Thread: ON CONFLICT (and manual row locks) cause xmax of updated tuple tounnecessarily be set

ON CONFLICT (and manual row locks) cause xmax of updated tuple tounnecessarily be set

From

Andres Freund

Date:

24 July 2019, 23:24:39

Hi,


Scenario is a very plain upsert:

CREATE TABLE upsert(key int primary key);
INSERT INTO upsert VALUES(1) ON CONFLICT (key) DO UPDATE SET key = excluded.key;
INSERT INTO upsert VALUES(1) ON CONFLICT (key) DO UPDATE SET key = excluded.key;
INSERT 0 1
INSERT 0 1

postgres[8755][1]=# SELECT page_items.* FROM generate_series(0, pg_relation_size('upsert'::regclass::text) / 8192 - 1)
blkno,get_raw_page('upsert'::regclass::text, blkno::int4) AS raw_page, heap_page_items(raw_page) as page_items;
 

┌────┬────────┬──────────┬────────┬──────────┬──────────┬──────────┬────────┬─────────────┬────────────┬────────┬────────┬────────┬────────────┐
│ lp │ lp_off │ lp_flags │ lp_len │  t_xmin  │  t_xmax  │ t_field3 │ t_ctid │ t_infomask2 │ t_infomask │ t_hoff │
t_bits│ t_oid  │   t_data   │
 

├────┼────────┼──────────┼────────┼──────────┼──────────┼──────────┼────────┼─────────────┼────────────┼────────┼────────┼────────┼────────────┤
│  1 │   8160 │        1 │     28 │ 19742591 │ 19742592 │        0 │ (0,2)  │       24577 │        256 │     24 │
(null)│ (null) │ \x01000000 │
 
│  2 │   8128 │        1 │     28 │ 19742592 │ 19742592 │        0 │ (0,2)  │       32769 │       8336 │     24 │
(null)│ (null) │ \x01000000 │
 

└────┴────────┴──────────┴────────┴──────────┴──────────┴──────────┴────────┴─────────────┴────────────┴────────┴────────┴────────┴────────────┘
(2 rows)

as you can see the same xmax is set for both row version, with the new
infomask being  HEAP_XMAX_KEYSHR_LOCK | HEAP_XMAX_LOCK_ONLY | HEAP_UPDATED.

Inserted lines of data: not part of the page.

(* ===== verification/TransformSpec.v ===== *)
(** * What the transforms change and return

    No transform but the deep merge and custom functions writes to a map that
    existed before ([transform_isolated]); [pick] hands out exactly the listed parts
    of its input ([pick_correct]); the deep merge is the one of the merge node
    ([deep_merge_agrees]).

    Three kinds of statement on computations over the store are composed: [keeps]
    (the first objects stay), the triples of the section on copies (what a copy
    holds is new), and [sound] (no reference dangles); [kept] joins the first and
    the last. *)

From stdpp Require Import gmap strings list fin_maps.
From Stdlib Require Import Ascii ZArith Lia.
From S2P Require Import Prelude Values GoFmt Envelope ObjStore NodeHelpers Merge Unicode Transform.

(** ** Isolation *)

(** The transforms that may write to a map of the envelope. *)
Fixpoint in_place (c : TransformNodeConfig) : bool :=
  bool_decide (tc_Transform c = TransformCustom) ||
  bool_decide (tc_Transform c = TransformMerge) && bool_decide (tc_strategy c = "deep") ||
  bool_decide (tc_Transform c = TransformMap) &&
    match tc_ItemTransform c with Some item => in_place item | None => false end.

(** A computation that keeps the first [n] objects. *)
Definition keeps (n : nat) {A} (m : GoM store A) : Prop :=
  ∀ st, n ≤ length st → take n (m st).1 = take n st ∧ n ≤ length (m st).1.

Create HintDb keeps.

Lemma keeps_ret n {A} (x : A) : keeps n (mret x).
Proof. by intros st Hn. Qed.

Lemma keeps_gets n {A} (f : store → A) : keeps n (gets f).
Proof. by intros st Hn. Qed.

Lemma keeps_panic n {A} : keeps n (panic (A := A)).
Proof. by intros st Hn. Qed.

Lemma keeps_bind n {A B} (m : GoM store A) (f : A → GoM store B) :
  keeps n m → (∀ a, keeps n (f a)) → keeps n (m ≫= f).
Proof.
  intros Hm Hf st Hn. unfold mbind, gom_bind. specialize (Hm st Hn). destruct (m st) as [st1 [a|]]; [|done].
  simpl in Hm. destruct Hm as [<- Hn1]. by apply Hf.
Qed.

Lemma keeps_new n o : keeps n (new_map o).
Proof. intros st Hn. simpl. rewrite take_app_le, length_app by done. split; [done|simpl; lia]. Qed.

Lemma keeps_insert n l (o : store → obj) : n ≤ l → keeps n (modify (λ st, <[l := o st]> st)).
Proof. intros Hl st Hn. simpl. by rewrite length_insert, take_insert_ge. Qed.

Lemma keeps_put n l k r : n ≤ l → keeps n (modify (put l k r)).
Proof. apply (keeps_insert n l (λ st, <[k := r]> (object st l))). Qed.

Lemma keeps_prefix {A} (m : GoM store A) : (∀ n, keeps n m) → ∀ st, st `prefix_of` (m st).1.
Proof.
  intros Hm st. destruct (Hm (length st) st (le_n _)) as [Ht _]. rewrite (take_ge st) in Ht by done.
  exists (drop (length st) (m st).1). rewrite <- (take_drop (length st) (m st).1) at 1. by rewrite Ht.
Qed.

Lemma keeps_all {A} (m : GoM store A) : (∀ st, st `prefix_of` (m st).1) → ∀ n, keeps n m.
Proof.
  intros Hm n st Hn. destruct (Hm st) as [k ->]. rewrite take_app_le, length_app by done. split; [done|lia].
Qed.

Lemma keeps_bind_post n {A B} (Q : A → Prop) (m : GoM store A) (f : A → GoM store B) :
  (∀ st a, n ≤ length st → (m st).2 = Some a → Q a) → keeps n m → (∀ a, Q a → keeps n (f a)) → keeps n (m ≫= f).
Proof.
  intros HQ Hm Hf st Hn. unfold mbind, gom_bind. specialize (Hm st Hn). specialize (HQ st).
  destruct (m st) as [st1 [a|]]; [|done]. simpl in *. destruct Hm as [<- Hn1]. by apply Hf; [apply HQ|].
Qed.

Lemma keeps_bind_new n {B} o (f : nat → GoM store B) : (∀ l, n ≤ l → keeps n (f l)) → keeps n (new_map o ≫= f).
Proof. apply keeps_bind_post; [|apply keeps_new]. by intros st a Hn [= <-]. Qed.

#[local] Hint Resolve keeps_ret keeps_gets keeps_panic keeps_new keeps_put : keeps.

(** Steps through the binds and the branches of a computation. *)
Ltac keeps :=
  repeat first
    [ apply keeps_bind_new; intros ? ?
    | apply keeps_bind; [|intros ?]
    | progress eauto 4 with keeps
    | case_match ].

Lemma keeps_clone n env {B} (f : option senv → GoM store B) :
  (∀ e, (∀ l, se_Vars e = Some l → n ≤ l) → keeps n (f (Some e))) → keeps n (clone_senv (Some env) ≫= f).
Proof.
  intros Hf. apply (keeps_bind_post n (λ e, ∃ e', e = Some e' ∧ ∀ l, se_Vars e' = Some l → n ≤ l)).
  - intros st e Hn. unfold clone_senv. destruct (se_Vars env) eqn:Hv; intros [= <-]; eexists; split; try done.
    + simpl. congruence.
    + intros l. congruence.
  - unfold clone_senv. keeps.
  - intros ? (e & -> & He). by apply Hf.
Qed.

Lemma keeps_set_svar n name r e : (∀ l, se_Vars e = Some l → n ≤ l) → keeps n (set_svar name r e).
Proof. intros He. unfold set_svar. keeps. Qed.

Lemma keeps_put_entries n l kvs : n ≤ l → keeps n (put_entries l kvs).
Proof. intros Hl. induction kvs as [|[k v] kvs IH]; simpl; keeps. Qed.

(** Induction over the maps and slices inside a value. *)
Fixpoint nesting (v : value) : nat :=
  match v with
  | VMap m => S (map_fold (λ _ x acc, max (nesting x) acc) 0 m)
  | VSlice l => S (foldr (λ x acc, max (nesting x) acc) 0 l)
  | _ => 0
  end.

Definition parts_of (v : value) : list value :=
  match v with VMap m => (map_to_list m).*2 | VSlice l => l | _ => [] end.

Lemma nesting_parts v x : x ∈ parts_of v → nesting x < nesting v.
Proof.
  assert (∀ l : list value, x ∈ l → nesting x ≤ foldr (λ x acc, max (nesting x) acc) 0 l) as Hl.
  { intros l. induction l as [|y l IH]; [by intros Hx%not_elem_of_nil|]. simpl.
    intros [->|Hx%IH]%elem_of_cons; lia. }
  destruct v; simpl; try by intros Hx%not_elem_of_nil.
  - intros Hx%Hl. lia.
  - rewrite map_fold_foldr. intros Hx. apply Nat.lt_succ_r.
    induction (map_to_list m) as [|[k y] l IH]; [by apply not_elem_of_nil in Hx|]. simpl.
    apply elem_of_cons in Hx as [->|Hx]; simpl; [lia|]. specialize (IH Hx). lia.
Qed.

Lemma value_parts_induct (P : value → Prop) : (∀ v, (∀ x, x ∈ parts_of v → P x) → P v) → ∀ v, P v.
Proof.
  intros Hstep v. remember (nesting v) as d eqn:Hd. revert v Hd.
  induction (lt_wf d) as [d _ IH]. intros v ->. apply Hstep. intros x Hx%nesting_parts. by eapply IH.
Qed.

The reason that happens is that ExecOnConflictUpdate() needs to lock the
row to be able to reliably compute a new tuple version based on that
row. heap_update() then decides it needs to carry that xmax forward, as
it's a valid lock:


        /*
         * If the tuple we're updating is locked, we need to preserve the locking
         * info in the old tuple's Xmax.  Prepare a new Xmax value for this.
         */
        compute_new_xmax_infomask(HeapTupleHeaderGetRawXmax(oldtup.t_data),
                                                          oldtup.t_data->t_infomask,
                                                          oldtup.t_data->t_infomask2,
                                                          xid, *lockmode, true,
                                                          &xmax_old_tuple, &infomask_old_tuple,
                                                          &infomask2_old_tuple);

        /*
         * And also prepare an Xmax value for the new copy of the tuple.  If there
         * was no xmax previously, or there was one but all lockers are now gone,
         * then use InvalidXid; otherwise, get the xmax from the old tuple.  (In
         * rare cases that might also be InvalidXid and yet not have the
         * HEAP_XMAX_INVALID bit set; that's fine.)
         */
        if ((oldtup.t_data->t_infomask & HEAP_XMAX_INVALID) ||
                HEAP_LOCKED_UPGRADED(oldtup.t_data->t_infomask) ||
                (checked_lockers && !locker_remains))
                xmax_new_tuple = InvalidTransactionId;
        else
                xmax_new_tuple = HeapTupleHeaderGetRawXmax(oldtup.t_data);

but we really don't need to do any of that in this case - the only
locker is the current backend, after all.

I think this isn't great, because it'll later will cause unnecessary
hint bit writes (although ones somewhat likely combined with setting
XMIN_COMMITTED), and even extra work for freezing.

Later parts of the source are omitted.